I want to be clear that nothing I’ll say in these next two paragraphs minimizes the importance of nor the inspiration from Team Trans. But there are both historical and contemporary contexts for the team, and they each offer complicated lenses through which to AmericanStudy them. On the historical side, to anyone with a knowledge of American sports histories (and doubly so to an AmericanStudier who just spent a whole podcast thinking about baseball histories) the idea of a barnstorming team based around a particular identity community has to echo what many of the Negro Leagues teams and players did across the first half of the 20th century. I made the case in that podcast for the social and cultural as well as sports significance of barnstorming, and Team Trans can likewise both reflect local roots and help connect them to communities across the country and beyond. But at the same time, there’s no doubt that at least a good percentage of those barnstorming Negro Leaguers would have wanted to play in the major leagues if that had been possible (and would have infinitely improved those major leagues in the process); and while professional hockey isn’t overtly segregated in the way that professional baseball was, this current barnstorming team does reflect similar exclusions.

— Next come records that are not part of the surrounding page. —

Lemma ToDiffHeader_wf bs (d : DiffMetadata B) (h : Header ID B) (buildID : ID) :
  0 < bs → header_wf bs h → DiffBlockSize d = bs →
  bits_fit (Dirty d) bs (Size (HMetadata h)) → bits_fit (Empty d) bs (Size (HMetadata h)) →
  buildID ≠ uuid_nil → (∀ off s, resolve (HMapping h) off ≠ Some (buildID, s)) →
  ∃ h' : Header ID B, ToDiffHeader d h buildID = Some (Ok h') ∧
    HMetadata h' = NextGeneration (HMetadata h) buildID ∧ header_wf bs h' ∧
    ∀ i r, 0 ≤ r < bs →
      canon uuid_nil (resolve (HMapping h') (i * bs + r)) =
      canon uuid_nil (overlay (diff_reading d buildID i r) (resolve (HMapping h) (i * bs + r))).
Proof.
  intros Hbs [Hb [Hsz Hfit] (Hs & Hc & Ha) Hde Hcoh _] <- Hdf Hef Hid Hfresh.
  destruct (toDiffMapping_spec d buildID _ Hbs Hdf Hef Hid)
    as (ld & Hld & Hsd & Had & Hdd & Hcd & Hend & Hrd).
  destruct (MergeMappings_merged _ ld Hs Hsd) as (lm & Hlm & Hm).
  pose proof Hm as (Hsm & Hrm & Ham).
  assert (contig 0 lm (Size (HMetadata h))) as Hcm.
  { apply sorted_cover_contig; [done|lia|]. intros off Hoff.
    rewrite Hrm. destruct (resolve ld off) as [x|] eqn:E; simpl.
    - apply resolve_Some_elem in E as (m & Hin & ? & _). rewrite Forall_forall in Hend.
      specialize (Hend m Hin). split; [lia|eauto].
    - rewrite (contig_cover 0 (HMapping h) (Size (HMetadata h))) by done. lia. }
  assert (coherent uuid_nil lm) as Hcohm.
  { apply (coherent_overlay uuid_nil _ _ _ _ Hm Hcoh Hcd).
    intros o o' id s s' H1' H2'.
    assert (o = o / DiffBlockSize d * DiffBlockSize d + o mod DiffBlockSize d) as Ho
      by (pose proof (Z.div_mod o (DiffBlockSize d)); lia).
    rewrite Ho, Hrd in H1' by (apply Z.mod_pos_bound; lia). unfold diff_reading in H1'.
    destruct (rank (set_bits (Empty d)) _); simplify_eq/=; [done|].
    destruct (rank (set_bits (Dirty d)) _); simplify_eq/=. by destruct (Hfresh o' s'). }
  destruct (NormalizeMappings_normalized uuid_nil lm (Size (HMetadata h)))
    as (Hsn & Hcn & Hdn & _ & Hrn & Han); [lia|done|done|by eapply dense_overlay|done|].
  pose proof (coherent_canon uuid_nil _ _ Hrn Hcohm) as Hcoh'.
  assert (valid (Size (HMetadata h)) (DiffBlockSize d) (NormalizeMappings lm)) as Hv
    by (split_and!; [done|done|by apply Han, Ham]).
  destruct (NewHeader_wf (DiffBlockSize d) (NextGeneration (HMetadata h) buildID)
    (NormalizeMappings lm)) as (h' & Hh' & Hmd & Hmap & Hwf); [done..|].
  exists h'. split_and!; [|done|done|].
  - unfold ToDiffHeader. rewrite Hld. simpl. rewrite Hlm. simpl. rewrite Hh'. simpl.
    rewrite Hmd, Hmap. simpl. rewrite Hb, ValidateMappings_valid; [done|lia|lia| |done].
    intros E. rewrite E in Hcn. simpl in Hcn. lia.
  - intros i r Hr. by rewrite Hmap, Hrn, Hrm, Hrd.
Qed.
(** The field at [i] of a concatenation that starts with [i] bytes. *)
Lemma field_skip (l l' : list byte) i n :
  (length l ≤ i)%nat → field i n (l ++ l') = field (i - length l) n l'.
Proof. intros. unfold field. by rewrite drop_app_ge. Qed.
Lemma field_first (l l' : list byte) n : length l = n → field 0 n (l ++ l') = l.
Proof. intros <-. unfold field. by rewrite drop_0, take_app_length. Qed.
Lemma field_only (l : list byte) n : length l = n → field 0 n l = l.
Proof. intros <-. unfold field. by rewrite drop_0, firstn_all. Qed.

Ltac field_step :=
  first [ rewrite field_first by (rewrite ?length_le_encode, ?uuid_bytes_length; done)
        | rewrite field_only by (rewrite ?length_le_encode, ?uuid_bytes_length; done)
        | rewrite field_skip by (rewrite ?length_le_encode, ?uuid_bytes_length; lia);
          rewrite ?length_le_encode, ?uuid_bytes_length; simpl Nat.sub ].

Lemma decode_write_mapping m : u64_fields m → decode_mapping (write_mapping m) = m.
Proof.
  intros (? & ? & ?). unfold decode_mapping, write_mapping. repeat field_step.
  rewrite uuid_of_bytes_bytes, !le8 by done. by destruct m.
Qed.
Lemma decode_write_metadata md : u64_metadata md → decode_metadata (write_metadata md) = md.
Proof.
  intros (? & ? & ? & ?). unfold decode_metadata, write_metadata. repeat field_step.
  rewrite !uuid_of_bytes_bytes, !le8 by done. by destruct md.
Qed.

Lemma field_split i n k (l : list byte) : field i n (drop k l) = field (k + i) n l.
Proof. unfold field. by rewrite drop_drop. Qed.
Lemma length_field i n (l : list byte) : (i + n ≤ length l)%nat → length (field i n l) = n.
Proof. intros. unfold field. rewrite length_take, length_drop. lia. Qed.
Lemma field_cons i n k (l : list byte) :
  (n ≤ k)%nat → field i n l ++ field (i + n) (k - n) l = field i k l.
Proof.
  intros. unfold field. rewrite <-(drop_drop _ n i).
  rewrite <-(firstn_skipn n (take k (drop i l))) at 1.
  rewrite take_take, Nat.min_l by lia. f_equal.
  rewrite skipn_firstn_comm. done.
Qed.

Lemma le_field i (l : list byte) :
  (i + 8 ≤ length l)%nat → le_encode 8 (le_decode (field i 8 l)) = field i 8 l.
Proof.
  intros Hl. pose proof (le_encode_decode (field i 8 l)) as E. by rewrite length_field in E.
Qed.

Lemma write_decode_mapping bs : length bs = 40%nat → write_mapping (decode_mapping bs) = bs.
Proof.
  intros Hl. unfold write_mapping, decode_mapping.
  cbn [Offset Length BuildId BuildStorageOffset].
  rewrite uuid_bytes_of_bytes by (apply length_field; lia).
  rewrite !le_field by lia.
  rewrite (field_cons 16 16 24), (field_cons 8 8 32), (field_cons 0 8 40) by lia.
  by apply field_only.
Qed.
Lemma write_decode_metadata bs : length bs = 64%nat → write_metadata (decode_metadata bs) = bs.
Proof.
  intros Hl. unfold write_metadata, decode_metadata.
  cbn [Version BlockSize Size Generation MetaBuildId BaseBuildId].
  rewrite !uuid_bytes_of_bytes by (apply length_field; lia).
  rewrite !le_field by lia.
  rewrite (field_cons 32 16 32), (field_cons 24 8 40), (field_cons 16 8 48), (field_cons 8 8 56),
    (field_cons 0 8 64) by lia.
  by apply field_only.
Qed.

Lemma Serialize_concat md l :
  Serialize md l = write_metadata md ++ concat (write_mapping <$> l).
Proof.
  unfold Serialize. generalize (write_metadata md). induction l as [|m l IH]; intros buf; simpl.
  - by rewrite app_nil_r.
  - rewrite IH. by rewrite <-app_assoc.
Qed.

Lemma read_struct_app {A} n (decode : list byte → A) bs rest :
  length bs = n → (0 < n)%nat → read_struct n decode (bs ++ rest) = ReadOk (decode bs) rest.
Proof.
  intros Hl Hn. unfold read_struct. destruct (bs ++ rest) as [|b l] eqn:E.
  { destruct bs; simpl in *; [lia|done]. }
  rewrite <-E. rewrite length_app. destruct (Nat.ltb_spec (length bs + length rest) n); [lia|].
  subst n. by rewrite take_app_length, drop_app_length.
Qed.

Lemma read_mappings_concat fuel l acc :
  Forall u64_fields l → (length l < fuel)%nat →
  read_mappings fuel (concat (write_mapping <$> l)) acc = Some (Ok (acc ++ l)).
Proof.
  revert fuel acc. induction l as [|m l IH]; intros fuel acc Hl Hf.
  - destruct fuel; simpl in *; [lia|]. by rewrite app_nil_r.
  - apply Forall_cons in Hl as [Hm Hl]. cbn [length] in Hf. destruct fuel as [|fuel]; [lia|].
    rewrite fmap_cons. cbn [concat read_mappings]. unfold read_mapping. rewrite read_struct_app by (apply length_write_mapping || lia).
    rewrite IH, decode_write_mapping by (done || lia). by rewrite <-app_assoc.
Qed.

(** Reading, for any bytes: a whole number of records or an error. *)
Lemma read_mappings_total fuel data acc :
  (length data < fuel)%nat →
  if (length data mod 40 =? 0)%nat then
    ∃ l, read_mappings fuel data acc = Some (Ok (acc ++ l)) ∧
      concat (write_mapping <$> l) = data ∧ Forall u64_fields l
  else read_mappings fuel data acc = Some (Err ErrReadMapping).
Proof.
  revert data acc. induction fuel as [|fuel IH]; intros data acc Hf; [lia|].
  cbn [read_mappings].
  unfold read_mapping, read_struct. destruct data as [|b data'] eqn:Ed.
  { simpl. exists []. by rewrite app_nil_r. }
  rewrite <-Ed in *. destruct (Nat.ltb_spec (length data) 40) as [Hlt|Hge].
  { rewrite Nat.mod_small by lia.
    destruct (Nat.eqb_spec (length data) 0) as [E|]; [|done]. subst data. simpl in E. lia. }
  assert (length (drop 40 data) = length data - 40)%nat as Hld by apply length_drop.
  assert (length data mod 40 = length (drop 40 data) mod 40)%nat as ->.
  { rewrite Hld. replace (length data) with (length data - 40 + 1 * 40)%nat at 1 by lia.
    apply Nat.Div0.mod_add. }
  specialize (IH (drop 40 data) (acc ++ [decode_mapping (take 40 data)])).
  destruct (Nat.eqb_spec (length (drop 40 data) mod 40) 0); [|apply IH; lia].
  destruct IH as (l & -> & Hl & Hu); [lia|].
  exists (decode_mapping (take 40 data) :: l). rewrite <-app_assoc. split; [done|].
  assert (length (take 40 data) = 40%nat) as Ht by (rewrite length_take; lia).
  split.
  - rewrite fmap_cons. cbn [concat]. rewrite write_decode_mapping, Hl by done. apply firstn_skipn.
  - constructor; [|done]. unfold u64_fields, decode_mapping. cbn [Offset Length BuildStorageOffset].
    split_and!; apply le8_range, length_field; lia.
Qed.
End codec_laws.

(** ** Properties *)
Section properties.
Context {ID B : Type} `{EqDecision ID, UuidLaws ID, BitSetOps B}.

(** C17: reading back the bytes [Serialize] wrote gives the header [NewHeader]
    builds from the same metadata and mappings (or its error). *)
Theorem DeserializeBytes_Serialize (md : Metadata ID) (l : list (BuildMap ID)) :
  u64_metadata md → Forall u64_fields l →
  DeserializeBytes (B := B) (Serialize md l) = Some (lift_header (NewHeader md l)).
Proof.
  intros Hmd Hl. rewrite Serialize_concat. unfold DeserializeBytes, read_metadata.
  rewrite read_struct_app by (apply length_write_metadata || lia).
  rewrite decode_write_metadata by done.
  rewrite read_mappings_concat; [done|done|].
  rewrite (concat_length_uniform 40).
  - rewrite length_fmap. lia.
  - apply Forall_fmap, Forall_true. intros m. apply length_write_mapping.
Qed.

(** For arbitrary bytes [DeserializeBytes] terminates; it fails exactly
    when the metadata is cut short or a mapping is cut short, and otherwise the
    bytes are exactly the serialization of the metadata and mappings it read. *)
Theorem DeserializeBytes_canonical (data : list byte) :
  ∃ r, DeserializeBytes (ID := ID) (B := B) data = Some r ∧
    if (length data <? 64)%nat then r = Err ErrReadMetadata
    else if ((length data - 64) mod 40 =? 0)%nat then
      ∃ md l, u64_metadata md ∧ Forall u64_fields l ∧ Serialize md l = data ∧
        r = lift_header (NewHeader md l)
    else r = Err ErrReadMapping.
Proof.
  unfold DeserializeBytes, read_metadata, read_struct. destruct data as [|b data'] eqn:Ed.
  { eexists. split; [done|]. done. }
  rewrite <-Ed. destruct (Nat.ltb_spec (length data) 64) as [Hlt|Hge]; [eauto|].
  assert (length (take 64 data) = 64%nat) as Ht by (rewrite length_take; lia).
  pose proof (read_mappings_total (S (length (drop 64 data))) (drop 64 data) [] ltac:(lia)) as Hr.
  rewrite <-(length_drop data 64).
  destruct (length (drop 64 data) mod 40 =? 0)%nat; [|rewrite Hr; by eexists].
  destruct Hr as (l & -> & Hl & Hu). eexists. split; [done|].
  exists (decode_metadata (take 64 data)), l. split; [|split; [done|split; [|done]]].
  - unfold u64_metadata, decode_metadata. cbn [Version BlockSize Size Generation].
    split_and!; apply le8_range, length_field; lia.
  - rewrite Serialize_concat, Hl, write_decode_metadata by done. apply firstn_skipn.
Qed.
End properties.

#[local] Existing Instances BoolBits.ops BoolBits.laws Bytes16.ops Bytes16.eq_dec Bytes16.laws.

Lemma DeserializeBytes_Serialize_witness :
  DeserializeBytes (Serialize (HMetadata Example.header) (HMapping Example.header)) =
    Some (Ok Example.header).
Proof.
  etrans; [apply (DeserializeBytes_Serialize (HMetadata Example.header) (HMapping Example.header))|].
  - repeat split; by vm_compute.
  - repeat constructor; by vm_compute.
  - by vm_compute.
Defined.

Moreover, there’s a very specific form of current sports exclusions that we can’t separate from Team Trans (even though it was formed years before this incredibly frustrating trend truly began): attempts to keep transgender athletes out of organized sports. That exclusionary effort dominated the recent election season to a ridiculous degree, and produced one of the last year’s most nonsensical sports stories: the stream of college volleyball teams refusing to play against San Jose State because of the presence of an allegedly trans athlete, despite that athlete having been on the team for multiple prior years with no issues nor forfeits. My number one goal for any athlete and any sport is that the individuals have the chance to play in whatever ways work for them, and again, I’m not trying to dismiss the importance nor the inspiration of Team Trans. But I do worry a bit that transgender athletes self-segregating in this way will only further the idea that, especially when there isn’t the possibility for entire teams, individual trans athletes shouldn’t be part of overarching, organized teams and sports.

Special post this weekend,

Ben

PS. What do you think? Hockey histories you’d highlight?